- [What to work on] Below are the records. Retype exactly the lines between the lines holding "(** The suffix, and what is before it. *)" and "(** ** Connections to peers *)", inclusive.

........

(* ===== verification/InterUSS.v ===== *)
(** * The InterUSS airspace provider

    src/internal/airspaceprovider/interuss/provider.go: the areas asked of the
    coordination service, the intents of peers that are found in them, and the
    peers that may be asked. *)

From S2P Require Import Prelude GoRuntime GoStrings GoFloat GoJson GoNet GoRange Domain Errors Program MemorySpatial DurableStore Airspace ScdMessages Geometry.
From stdpp Require Import options.

Definition providerID : string := "interuss_scd".

(** ** Peers *)

Definition globalIPv6PeerPrefix : option Prefix := ParsePrefix "2000::/3".

Definition specialUsePeerPrefixes : list Prefix := omap ParsePrefix
  ["0.0.0.0/8"; "10.0.0.0/8"; "100.64.0.0/10"; "127.0.0.0/8"; "169.254.0.0/16"; "172.16.0.0/12"; "192.0.0.0/24";
   "192.0.2.0/24"; "192.31.196.0/24"; "192.52.193.0/24"; "192.88.99.0/24"; "192.168.0.0/16"; "192.175.48.0/24";
   "198.18.0.0/15"; "198.51.100.0/24"; "203.0.113.0/24"; "240.0.0.0/4"; "64:ff9b::/96"; "64:ff9b:1::/48"; "100::/64";
   "100:0:0:1::/64"; "2001::/23"; "2001:db8::/32"; "2002::/16"; "2620:4f:8000::/48"; "3fff::/20"; "5f00::/16";
   "fc00::/7"; "fe80::/10"].

Definition global_unicast6 (address : Addr) : bool :=
  match globalIPv6PeerPrefix with Some prefix => Contains prefix address | None => false end.

Definition publicPeerAddr (address : Addr) : bool :=
  let address := Unmap address in
  if negb (IsGlobalUnicast address) || Is6 address && negb (global_unicast6 address) then false
  else negb (existsb (λ prefix, Contains prefix address) specialUsePeerPrefixes).

(** The suffix, and what is before it. *)
Definition HasSuffix (s suffix : string) : bool :=
  let s := rev (String.list_ascii_of_string s) in
  let suffix := rev (String.list_ascii_of_string suffix) in
  bool_decide (take (length suffix) s = suffix).

Definition TrimSuffix (s suffix : string) : string :=
  if HasSuffix s suffix then String.substring 0 (String.length s - String.length suffix) s else s.

(** ** Connections to peers *)

(** What dialing asks of the network: the addresses of a host, and a connection
    to one of them. *)
Inductive peerNetE : Type → Type :=
  | LookupIPAddr (host : string) : peerNetE (outcome (list (list Z)))
  | DialAddress (net : string) (ip : list Z) (port : string) : peerNetE (outcome Z).

Definition publicPeerIP (ip : list Z) : bool :=
  match AddrFromSlice ip with Some address => publicPeerAddr (Unmap address) | None => false end.

Section urls.
Context {UL : UrlLibrary}.

(** [transport.DialContext] when insecure peers are not allowed. *)
Definition peer_DialContext (net address : string) : prog peerNetE (outcome Z) :=
  match split_host_port (String.list_ascii_of_string address) with
  | None => Ret (Err (wrap "read peer address" (plain (split_error_text address))))
  | Some (host, port) =>
      let host := String.string_of_list_ascii host in
      try! addresses := call (LookupIPAddr host) orelse wrap ("resolve peer host " +:+ quote host) in
      match List.find publicPeerIP addresses with
      | Some ip => call (DialAddress net ip (String.string_of_list_ascii port))
      | None => Ret (Err (plain ("peer host " +:+ quote host +:+ " does not resolve to a public address")))
      end
  end.

Definition validatePeerURL (raw : string) (allowInsecure : bool) : option error :=
  match url_Parse raw with
  | Err err => Some (wrap "parse peer USS URL" err)
  | Ok parsed =>
      if url_User parsed || (url_Hostname parsed =s= "") || (url_RawQuery parsed <>s "") || (url_Fragment parsed <>s "")
      then Some (plain "peer USS URL must contain only a scheme, host, port, and optional path")
      else if (url_Scheme parsed <>s "http") && (url_Scheme parsed <>s "https")
      then Some (plain ("peer USS URL scheme " +:+ quote (url_Scheme parsed) +:+ " is not supported"))
      else if allowInsecure then None
      else if url_Scheme parsed <>s "https" then Some (plain "peer USS URL must use HTTPS")
      else
        let host := ToLower (TrimSuffix (url_Hostname parsed) ".") in
        if (host =s= "localhost") || HasSuffix host ".localhost"
        then Some (plain "peer USS URL cannot target localhost")
        else
          match ParseAddr host with
          | Some address =>
              if negb (publicPeerAddr address)
              then Some (plain "peer USS URL cannot target a private or local address") else None
          | None => None
          end
  end.

(** [CheckRedirect], [via] requests after the first. *)
Definition peer_CheckRedirect (allowInsecure : bool) (url : string) (via : nat) : option error :=
  if (10 <=? via)%nat then Some (plain "too many peer redirects") else validatePeerURL url allowInsecure.
End urls.

(** ** Areas *)

(** [bounds.expand(meters)] *)
Definition expand `{Library} (bounds : geoBounds) (meters : float64) : geoBounds :=
  if f_le meters float_zero then bounds
  else
    let metersPerDegree := float_of_Z 110000 in
    let latitudeDelta := f_div meters metersPerDegree in
    let maxAbsLatitude := f_max (f_abs (minLat bounds)) (f_abs (maxLat bounds)) in
    let cosLatitude :=
      math_Cos (f_div (f_mul (f_add maxAbsLatitude latitudeDelta) float_pi) (float_of_Z 180)) in
    let cosLatitude :=
      if f_lt cosLatitude (float_of_decimal 1 (-2)) then float_of_decimal 1 (-2) else cosLatitude in
    let longitudeDelta := f_div meters (f_mul metersPerDegree cosLatitude) in
    mkBounds
      (f_max (float_of_Z (-90)) (f_sub (minLat bounds) latitudeDelta))
      (f_min (float_of_Z 90) (f_add (maxLat bounds) latitudeDelta))
      (f_sub (minLon bounds) longitudeDelta)
      (f_add (maxLon bounds) longitudeDelta).

Definition crossesAntimeridian (bounds : geoBounds) : bool :=
  f_lt (minLon bounds) (float_of_Z (-180)) || f_lt (float_of_Z 180) (maxLon bounds)
  || f_lt (float_of_Z 180) (f_sub (maxLon bounds) (minLon bounds)).

(** A position on the globe. *)
Definition valid_position (lon lat : float64) : bool :=
  negb (negb (is_finite lon) || negb (is_finite lat) || f_lt lon (float_of_Z (-180)) || f_lt (float_of_Z 180) lon
        || f_lt lat (float_of_Z (-90)) || f_lt (float_of_Z 90) lat).

(** The loop over the positions of the ring. *)
Fixpoint ring_bounds (ring : list (list float64)) (bounds : geoBounds) : outcome geoBounds :=
  match ring with
  | [] => Ok bounds
  | position :: ring =>
      match position with
      | lon :: lat :: _ =>
          if valid_position lon lat then ring_bounds ring (extend bounds lon lat)
          else Err (plain "GeoJSON polygon contains an invalid coordinate")
      | _ => Err (plain "GeoJSON polygon contains an invalid coordinate")
      end
  end.

(** The ring is closed when its first and last positions are the same. *)
Definition closed_ring (ring : list (list float64)) : bool :=
  match head ring, last ring with
  | Some (firstLon :: firstLat :: _), Some (lastLon :: lastLat :: _) => f_eq firstLon lastLon && f_eq firstLat lastLat
  | _, _ => false
  end.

........

- [Task output]
(** The suffix, and what is before it. *)
Definition HasSuffix (s suffix : string) : bool :=
  let s := rev (String.list_ascii_of_string s) in
  let suffix := rev (String.list_ascii_of_string suffix) in
  bool_decide (take (length suffix) s = suffix).

Definition TrimSuffix (s suffix : string) : string :=
  if HasSuffix s suffix then String.substring 0 (String.length s - String.length suffix) s else s.

(** ** Connections to peers *)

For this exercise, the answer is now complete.